Unless I'm missing something the Hausdorff distance between two triangle meshes will be the maximum over the maximum minimum distance from the vertices of mesh A to the surface of mesh B and the maximum minimum distance from the vertices of mesh B to the surface of mesh A. That is, if p on A and q on B *determine* the Hausdorff distance between A and B, then it follows that p and/or q is a vertex of A or B respectively. This means you can compute Hausdorff distances easily if you already have a function to compute distances of points (vertices) to a triangle mesh.

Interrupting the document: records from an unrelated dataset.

(** X8: over the whole range [0 <= k1 < 1] the ratio is finite and above
    [0.999]; on the first branch it is at most [pi / ln 2], its value at
    [k1 = 0], and on the second it is above 1. *)
Theorem K_ratio_bounds (self : CPW) (kv : value) (k : R) :
  k1 self = Ok kv -> scalar_val kv = Some k -> 0 <= k < 1 ->
  exists r, K_ratio self = Ok (VNp (Finite r)) /\
            999 / 1000 < r /\
            (k <= 1 / sqrt 2 -> r <= PI / ln 2) /\
            (1 / sqrt 2 < k -> 1 < r).
Proof.
  intros Hk1 Hkv [H0 H1]; pose proof inv_sqrt2_bounds as Hb.
  pose proof ln_branch_point as [HLl HLu]; pose proof PI_bounds as [Hp Hq].
  destruct (Rle_dec k (1 / sqrt 2)) as [Hle | Hgt].
  - exists (PI / ln (log_arg k)).
    assert (Hpos : 0 < ln (log_arg k)) by (apply ln_log_arg_pos; lra).
    assert (HL : ln (log_arg k) <= ln (log_arg (1 / sqrt 2))).
    { destruct (Rle_lt_or_eq_dec _ _ Hle) as [Hlt | ->]; [ | lra].
      apply Rlt_le, ln_log_arg_increasing; lra. }
    assert (Hge : ln 2 <= ln (log_arg k)).
    { pose proof (log_arg_ge_2 k) as H2.
      destruct (Rle_lt_or_eq_dec 2 (log_arg k)) as [Hlt | <-]; [lra | | lra].
      apply Rlt_le, ln_increasing; lra. }
    assert (Hln2 : 0 < ln 2) by (pose proof ln_lt_2; lra).
    repeat split.
    + apply (K_ratio_low self kv k Hk1 Hkv); lra.
    + apply Rmult_lt_reg_r with (ln (log_arg k)); [exact Hpos | ].
      unfold Rdiv at 2; rewrite Rmult_assoc, Rinv_l by lra; lra.
    + intros _; unfold Rdiv; apply Rmult_le_compat_l; [lra | ].
      apply Rinv_le_contravar; lra.
    + intros Habs; lra.
  - exists (ln (log_arg k) / PI).
    assert (HL : ln (log_arg (1 / sqrt 2)) < ln (log_arg k))
      by (apply ln_log_arg_increasing; lra).
    assert (Hone : 1 < ln (log_arg k) / PI).
    { apply Rmult_lt_reg_r with PI; [lra | ].
      unfold Rdiv; rewrite Rmult_assoc, Rinv_l; lra. }
    repeat split; try lra.
    apply (K_ratio_high self kv k Hk1 Hkv); lra.
Qed.

Lemma K_ratio_bounds_witness :
  exists r, K_ratio (micro_CPW [1]) = Ok (VNp (Finite r)) /\
            999 / 1000 < r /\
            (35 / 39 <= 1 / sqrt 2 -> r <= PI / ln 2) /\
            (1 / sqrt 2 < 35 / 39 -> 1 < r).
Proof.
  apply (K_ratio_bounds (micro_CPW [1]) (VFloat (35 / 39)) (35 / 39));
    [apply micro_k1 | reflexivity | lra].
Defined.

(** ** The impedance [Z0] *)

(** X9: with two positive int widths the ratio is [pi / ln 2] and the impedance
    [30*pi/sqrt(ep_re) * pi/ln 2], whatever the widths are. *)
Theorem Z0_int_widths (self : CPW) (a b : Z) (e : R) :
  w self = VInt a -> s self = VInt b -> (0 < a)%Z -> (0 < b)%Z ->
  num_val (ep_r self) = Some e -> -1 < e ->
  K_ratio self = Ok (VNp (Finite (PI / ln 2))) /\
  Z0_is self (30 * PI / sqrt ((e + 1) / 2) * (PI / ln 2)).
Proof.
  intros Hw Hs Ha Hb He Hgt; pose proof inv_sqrt2_bounds.
  assert (Hk1 : k1 self = Ok (VInt 0)).
  { rewrite (k1_int self a b Hw Hs) by lia; rewrite Z.div_small by lia; reflexivity. }
  assert (HK : K_ratio self = Ok (VNp (Finite (PI / ln 2)))).
  { rewrite <- log_arg_zero; apply (K_ratio_low self (VInt 0) 0 Hk1 eq_refl); lra. }
  split; [exact HK | apply Z0_value; assumption].
Qed.

Lemma Z0_int_widths_witness :
  K_ratio (default_CPW [1; 2]) = Ok (VNp (Finite (PI / ln 2))) /\
  Z0_is (default_CPW [1; 2]) (30 * PI / sqrt ((3 + 1) / 2) * (PI / ln 2)).
Proof.
  apply (Z0_int_widths (default_CPW [1; 2]) 70 4 3); try reflexivity; try lia; lra.
Defined.

Lemma K_ratio_raises (self : CPW) (e : exn) : k1 self = Raise e -> K_ratio self = Raise e.
Proof. intros H; unfold K_ratio; rewrite H; reflexivity. Qed.

Lemma Z0_propagates (self : CPW) (e : exn) :
  ep_r self <> VNone -> K_ratio self = Raise e -> Z0 self = Raise e.
Proof.
  intros Hep HK; unfold Z0, ep_re, lift2, lift1, pi, add, mul, truediv, np_sqrt, ufunc.
  rewrite HK.
  destruct (ep_r self) as [ | z | r | x | l];
    cbn [bind binop py_float_arith Rarith Zarith old_div truediv as_ndarray np_arith];
    try reflexivity; try (now destruct Hep);
    destruct (Req_dec_T 2 0); try lra; reflexivity.
Qed.

(** X10: [Z0] reads [ep_re] before [K_ratio]: with [ep_r] unset it raises
    [TypeError] whatever the widths are; otherwise whatever [K_ratio] raises
    comes out of [Z0] unchanged. *)
Theorem Z0_raises (self : CPW) :
  (ep_r self = VNone -> Z0 self = Raise TypeError) /\
  (ep_r self <> VNone -> forall e, K_ratio self = Raise e -> Z0 self = Raise e).
Proof.
  split.
  - intros He; unfold Z0, ep_re, lift2, lift1, pi, add, mul; rewrite He; reflexivity.
  - intros Hep e; apply Z0_propagates, Hep.
Qed.

(** X11: scalar widths with [w + 2s = 0]: the [ZeroDivisionError] of [k1] comes
    out of [K_ratio] and of [Z0]. *)
Theorem Z0_zero_division (self : CPW) (a b : R) :
  num_val (w self) = Some a -> num_val (s self) = Some b -> a + 2 * b = 0 ->
  ep_r self <> VNone ->
  K_ratio self = Raise ZeroDivisionError /\ Z0 self = Raise ZeroDivisionError.
Proof.
  intros Hw Hs Hz Hep.
  assert (HK : K_ratio self = Raise ZeroDivisionError)
    by apply K_ratio_raises, (k1_degenerate self a b Hw Hs Hz).
  split; [exact HK | apply Z0_propagates; assumption].
Qed.

Lemma Z0_zero_division_witness :
  K_ratio (float_CPW [1] 0 0) = Raise ZeroDivisionError /\
  Z0 (float_CPW [1] 0 0) = Raise ZeroDivisionError.
Proof.
  apply (Z0_zero_division (float_CPW [1] 0 0) 0 0); try reflexivity; try lra.
  discriminate.
Defined.

Lemma k1_array_width (self : CPW) (l : list float) (b : R) :
  w self = VArr l -> num_val (s self) = Some b ->
  exists l', k1 self = Ok (VArr l') /\ length l' = length l.
Proof.
  intros Hw Hs; unfold k1, lift2; cbn [bind].
  destruct (binop_num Mul (VInt 2) (s self) 2 b eq_refl eq_refl Hs)
    as (v & Hv & Hn & _).
  unfold mul; rewrite Hv, Hw; cbn [bind]; unfold add.
  rewrite (binop_array_scalar Add l v _ (num_val_scalar _ _ Hn)).
  cbn [bind old_div truediv binop as_ndarray np_arith].
  rewrite broadcast_same by (rewrite length_map; reflexivity).
  cbn [bind]; eexists; split; [reflexivity | ].
  rewrite zip_with_length; [reflexivity | rewrite length_map; reflexivity].
Qed.

(** X12: a width array of two or more samples (with a scalar gap) never yields an
    impedance: the modulus is an array of that length, the test of
    [K_ratio] has no truth value and [Z0] raises [ValueError]. *)
Theorem Z0_array_widths (self : CPW) (l : list float) (b : R) :
  w self = VArr l -> num_val (s self) = Some b -> (2 <= length l)%nat ->
  ep_r self <> VNone ->
  K_ratio self = Raise ValueError /\ Z0 self = Raise ValueError.
Proof.
  intros Hw Hs Hlen Hep.
  destruct (k1_array_width self l b Hw Hs) as (l' & Hk1 & Hl').
  assert (HK : K_ratio self = Raise ValueError)
    by (apply (K_ratio_array self l' Hk1); lia).
  split; [exact HK | apply Z0_propagates; assumption].
Qed.

Lemma Z0_array_widths_witness :
  K_ratio (array_CPW [1; 2]) = Raise ValueError /\
  Z0 (array_CPW [1; 2]) = Raise ValueError.
Proof.
  apply (Z0_array_widths (array_CPW [1; 2]) [Finite 1; Finite 2] 4);
    try reflexivity; try discriminate; simpl; lia.
Defined.

(** What [Z0] returns when the product [30*pi/sqrt(ep_re) * K_ratio] is not
    finite: every sample is non-finite, in both parts. *)
Lemma Z0_nonfinite (self : CPW) (x y : float) :
  lift1 np_sqrt (ep_re self) = Ok (VNp x) ->
  K_ratio self = Ok (VNp y) ->
  fmul (fdiv (Finite (30 * PI)) x) y = NonFinite ->
  Z0 self = Ok (CArr (repeat (NonFinite, NonFinite) (length (frequency_f self)))).
Proof.
  intros Hs HK Hn; unfold Z0, lift2 at 1, lift2 at 1.
  unfold lift2, pi, mul, truediv; cbn [bind binop py_float_arith Rarith].
  rewrite Hs, HK; cbn [bind binop as_ndarray np_arith farith]; rewrite Hn.
  unfold rmul, ones_complex; cbn [bind to_complex cbinop as_cndarray].
  rewrite map_repeat_const; reflexivity.
Qed.

(** X13: a zero gap with a positive width puts the modulus at 1: no exception, a
    non-finite ratio and a non-finite impedance at every sample. *)
Theorem Z0_zero_gap (self : CPW) (a e : R) :
  num_val (w self) = Some a -> num_val (s self) = Some 0 -> 0 < a ->
  num_val (ep_r self) = Some e -> -1 < e ->
  K_ratio self = Ok (VNp NonFinite) /\
  Z0 self = Ok (CArr (repeat (NonFinite, NonFinite) (length (frequency_f self)))).
Proof.
  intros Hw Hs Ha He Hgt.
  assert (Hk : exists kv, k1 self = Ok kv /\ scalar_val kv = Some 1).
  { destruct (is_int (w self) && is_int (s self)) eqn:Hi.
    - destruct (w self) as [ | x | | | ] eqn:Ew; try discriminate.
      destruct (s self) as [ | y | | | ] eqn:Es; try discriminate.
      simpl in Hw, Hs; inversion Hw; inversion Hs; subst.
      apply lt_IZR in Ha; match goal with H : IZR y = 0 |- _ => apply eq_IZR in H; subst y end.
      exists (VInt 1); split; [ | reflexivity].
      rewrite (k1_int self x 0 Ew Es) by lia.
      replace (x + 2 * 0)%Z with x by lia; rewrite Z.div_same by lia; reflexivity.
    - exists (VFloat (a / (a + 2 * 0))); split.
      + apply k1_float; auto; lra.
      + simpl; f_equal; field; lra. }
  destruct Hk as (kv & Hk1 & Hkv).
  assert (HK : K_ratio self = Ok (VNp NonFinite))
    by apply (K_ratio_one self kv 1 Hk1 Hkv eq_refl).
  split; [exact HK | ].
  apply (Z0_nonfinite self (Finite (sqrt ((e + 1) / 2))) NonFinite).
  - rewrite (ep_re_num self e He); unfold lift1; cbn [bind].
    rewrite (np_sqrt_scalar (VFloat ((e + 1) / 2)) _ eq_refl), fsqrt_finite by lra.
    reflexivity.
  - exact HK.
  - destruct (fdiv (Finite (30 * PI)) (Finite (sqrt ((e + 1) / 2)))); reflexivity.
Qed.

Lemma Z0_zero_gap_witness :
  K_ratio (float_CPW [1; 2] 1 0) = Ok (VNp NonFinite) /\
  Z0 (float_CPW [1; 2] 1 0) = Ok (CArr (repeat (NonFinite, NonFinite) 2)).
Proof.
  apply (Z0_zero_gap (float_CPW [1; 2] 1 0) 1 3); try reflexivity; lra.
Defined.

So, I've added Hausdorff distance calculation between two meshes to my gptoolbox as the function `hausdorff`

. Above I'm drawing the pair of points that *determine* the Hausdorff distance between the Cheburashka and the knight. I'm also drawing the intersection curves of these two meshes. Here's how I generate this image:

```
% compute Hausdorff distance and "determining" pair
[d,pair] = hausdorff(VA,FA,VB,FB);
% Mesh intersection, reindex as a single mesh
[SV,SF,~,J,IM] = selfintersect([VA;VB],[FA;size(VA,1)+FB]);
SF = IM(SF);
% Extract edges along intersection
allE = [SF(:,[2 3]); SF(:,[3 1]); SF(:,[1 2])];
sortallE = sort(allE,2);
[uE,~,IC] = unique(sortallE,'rows');
uE2F = sparse(IC(:),repmat(1:size(SF,1),1,3)',1);
BE = uE(any(uE2F(:,J<=size(FA,1)),2)&any(uE2F(:,J>size(FA,1)),2),:);
% Draw meshes, intersection lines and Hausdorff distance "determiner"
t = tsurf(SF,SV,'CData',1*(J<=size(FA,1)),'EdgeColor','none','FaceAlpha',0.6);
colormap([0.3 0.4 1.0;0.75 0.8 1.0]);axis equal;view(2);
t.SpecularStrength = 0;
t.DiffuseStrength = 0.7;
t.AmbientStrength = 0.3;
hold on;
plot_edges(SV,BE,'LineWidth',2,'Color',[0.7 0.65 0.55]);
p = tsurf([1 2 2],pair,'EdgeColor',[0.9 0.5 0.1],'LineWidth',6);
hold off;
drawnow;
l = light('Position',[1 -1.5 1.8],'Style','infinite');
ht = add_shadow(t,l);
hp = add_shadow(p,l,'Ground',[0 0 -1 min(SV(:,3))]);
ht.FaceColor = [0.9 0.9 0.9];
hp.FaceColor = ht.FaceColor;
hp.EdgeColor = hp.FaceColor;
hp.LineWidth = p.LineWidth;
apply_ambient_occlusion(t);
set(gcf,'Color','w');
set(gca,'Visible','off');
camproj('persp');
view(-27,6);
```

**Update:** I was missing something. The "determiner" points might (at least) be lying on the edges. Consider the two different triangulations of a non-planar quad. For now, consider the libigl and gptoolbox versions of hausdorff distance to be broken. A hopeful patch would be to do in-plane subdivision once, so that there are vertices on all of the edge midpoints, but I'm hesitant to claim that this will fix the problem.